When looking at the works of Dr Brian Lawrence, the world’s acknowledged leading expert on the analysis of essential oils, I am constantly amazed not only at the variation of new components being found but also at the incredible number of components, some of them in tiny, tiny amounts. A true GLC would contain hundreds and hundreds and hundreds of components. The student or Aromatherapist looks at an analysis from a supplier and maybe sees 10 or if he’s lucky 20 components which is described as the standard. How far from reality such cheap and cheerful commercial GLCs are. Aromatherapists in particular should pay attention to such details when purchasing oils and take note where they see reference to a whole oil as opposed to a material that is processed in a high pressure, high temperature still to achieve a standard and low price, where minor components are lost and destroyed. Minor component means major effect.

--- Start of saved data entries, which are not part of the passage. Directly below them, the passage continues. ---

Lemma pair_built :
  run_all pair_random pair_commands
          (mkWorld (blank (Num (1 # 5)) (Num (1 # 10))) 0)
  = Done tt (mkWorld pair 3).
Proof. vm_compute. reflexivity. Qed.

Lemma triangle_without_bc_built :
  run_all (fun _ => 0) (List.firstn 5 triangle_commands)
          (mkWorld (blank (Num 0) (Num 0)) 0)
  = Done tt (mkWorld triangle_without_bc 5).
Proof. vm_compute. reflexivity. Qed.

(** On a graph whose costs are all positive the walk back ends, so
    [findShortestPath] returns: some amount of fuel is enough, and more
    fuel gives the same result. *)
Lemma findShortestPath_returns n start end_ :
  GraphOps.costs_positive (networkGraph n) = true ->
  exists fuel r,
    forall k, findShortestPath (fuel + k) n start end_ = Some r.
Proof.
  intros Hc.
  assert (Hd := SearchFacts.dijkstra_descending n start Hc).
  set (bound :=
         match distance_to n start end_ with
         | Some (Finite d) => Z.to_nat d
         | _ => O
         end).
  destruct (SearchFacts.reconstruct_ends Hd bound end_ [])
    as [p Hp].
  { intros d Hget. unfold bound, distance_to. rewrite Hget.
    destruct Hd as [Hpos _]. specialize (Hpos _ _ Hget). lia. }
  exists (bound + 2)%nat, (found p). intros k.
  apply findShortestPath_more. unfold findShortestPath. now rewrite Hp.
Qed.

(** With a negative cost it need not: on [seesaw] the walk back from
    [a] never ends. *)
Lemma seesaw_never_returns fuel :
  findShortestPath fuel seesaw "a" "a" = None.
Proof.
  unfold findShortestPath.
  replace (previous (dijkstra seesaw "a"))
    with [("a", Some "b"); ("b", Some "a")] by (vm_compute; reflexivity).
  now rewrite (proj1 (SearchFacts.reconstruct_cycle fuel [])).
Qed.

(* ================================================================== *)
(** * Part III: the claims *)

(** C1 (the code does otherwise).  The claim wants the failure flag of an
    accepted edge stored under a key that does not depend on direction,
    so that a down edge is skipped from either endpoint.  The code stores
    the flag under [from-to] only: after [addEdgeWithFailure("a","b",1)]
    has drawn a failure, the flag read from [a] is [true], the flag read
    from [b] is missing, the search from [a] to [b] skips the link and
    finds no path, and the search from [b] to [a] crosses the down
    link. *)
Theorem C1_link_flag_keyed_by_insertion_direction :
  run_all pair_random pair_commands
          (mkWorld (blank (Num (1 # 5)) (Num (1 # 10))) 0)
  = Done tt (mkWorld pair 3) /\
  Obj.get (linkKey "a" "b") (linkFailures pair) = Some true /\
  Obj.get (linkKey "b" "a") (linkFailures pair) = None /\
  (forall k, findShortestPath (3 + k) pair "a" "b" = Some None) /\
  (forall k, findShortestPath (3 + k) pair "b" "a" = Some (Some ["b"; "a"])).
Proof.
  split; [exact pair_built|].
  split; [reflexivity|]. split; [reflexivity|].
  split; intros k; apply findShortestPath_more; vm_compute; reflexivity.
Qed.

(** C2.  On the three-vertex graph with a-b at 3, a-c at 2 and b-c at 4
    and no failure, the path from [a] to [c] is [a, c] at distance 2 and
    the path from [a] to [b] is [a, b] at distance 3; once the link a-c
    is down, the path from [a] to [c] is [a, b, c] at distance 7. *)
Theorem C2_triangle_paths :
  forall k,
    findShortestPath (4 + k) triangle "a" "c" = Some (Some ["a"; "c"]) /\
    distance_to triangle "a" "c" = Some (Finite 2) /\
    findShortestPath (4 + k) triangle "a" "b" = Some (Some ["a"; "b"]) /\
    distance_to triangle "a" "b" = Some (Finite 3) /\
    findShortestPath (4 + k) (set_link "a-c" true triangle) "a" "c"
    = Some (Some ["a"; "b"; "c"]) /\
    distance_to (set_link "a-c" true triangle) "a" "c" = Some (Finite 7).
Proof.
  intros k. repeat split;
    try (apply findShortestPath_more); vm_compute; reflexivity.
Qed.

(** C3, as the claim states it, fails.  [Graph.addEdge] has no duplicate
    check, so a second call appends a second entry on each side.  And
    where the check is made, in [addEdgeWithFailure], a vertex joined to
    itself lists itself twice, not once, when the second call is
    skipped. *)
Lemma C3_addEdge_appends_duplicate :
  (let g := GraphOps.addEdge "a" "b" 3
              (GraphOps.addVertex "b"
                 (GraphOps.addVertex "a" GraphOps.newGraph)) in
   let g' := GraphOps.addEdge "a" "b" 5 g in
   g' <> g /\
   GraphOps.entries "a" "b" g' = [mkEdge "b" 3; mkEdge "b" 5] /\
   GraphOps.entries "b" "a" g' = [mkEdge "a" 3; mkEdge "a" 5])
  /\
  (run_all (fun _ => 0) loop_commands (mkWorld (blank (Num 0) (Num 0)) 0)
   = Done tt (mkWorld loop 2) /\
   addEdgeWithFailure (fun _ => 0) "a" "a" 5 (mkWorld loop 2)
   = Done tt (mkWorld loop 2) /\
   GraphOps.entries "a" "a" (networkGraph loop)
   = [mkEdge "a" 1; mkEdge "a" 1]).
Proof.
  cbv zeta. split; [split; [|split; reflexivity] | repeat split].
  intros H. vm_compute in H. discriminate H.
Qed.

(** C3, amended: what a stored link goes through.  A command of the
    program never touches the two entries that join two different
    vertices once they are there, and a state in which two vertices are
    joined has the accepted insertion of that link in its history. *)
Module Links.

Section Kept.
Variable random : nat -> Q.
Variables (u v : string) (c1 : Z).
Hypothesis Hne : u <> v.

Let joined (g : Graph) : Prop :=
  GraphOps.entries u v g = [mkEdge v c1] /\
  GraphOps.entries v u g = [mkEdge u c1].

David Williams, a well known educator in Aromatherapy, cites the case of Galbanum oil where the pyrazines which are present at less than 0.1% are actually responsible for the green odour character of the oil. One of the most powerful odours known – thioterpineol – found in some citrus, is said to have so much dispersing power that 10 mls, if distributed around the world, would be enough to be noticed. Such huge strengths in such tiny components – do we really know what we are dealing with yet?
At the end of the day, we probably all have to make compromises somewhere with the materials that we use. There isn’t that much wild crafted material about and there are very few organic oils compared to the multitude of things on offer. Experience gradually tells us which brands are best, which companies are trustworthy, which companies have specialities and so on. Aromatherapy in a medical context or in a professional skin care context to me requires an energetic approach and I go a long way to find the right oil with the right feel. For a mass market shampoo that’s quite another matter. When I buy one I have to accept that I am buying a dream not a reality. If I buy wild material, I like to think through the implications. Does it come from a war torn country where ethics might be crossed? Do I trust my supplier? If I do, then sometimes it’s nice to know that my money is contributing to building up a community or even building up a species and doing something positive rather than being negative such as I won’t buy this because….. In truth the use by true Aromatherapists is so tiny that any impact is negligible.
Aromatherapy has many aspects but it will survive the longest as a healing art. It will survive not because someone has standardised an essential oil or patented a particular aspect. It will survive because people feel that it does them good. It will survive because the mainline society will see in a chemical sense that essential oils can behave like standard drugs and will “cure”. Fundamentally it will survive, not through our understanding but through our lack of understanding, our feeling of well being that produces homeostasis, giving us ease without the dis.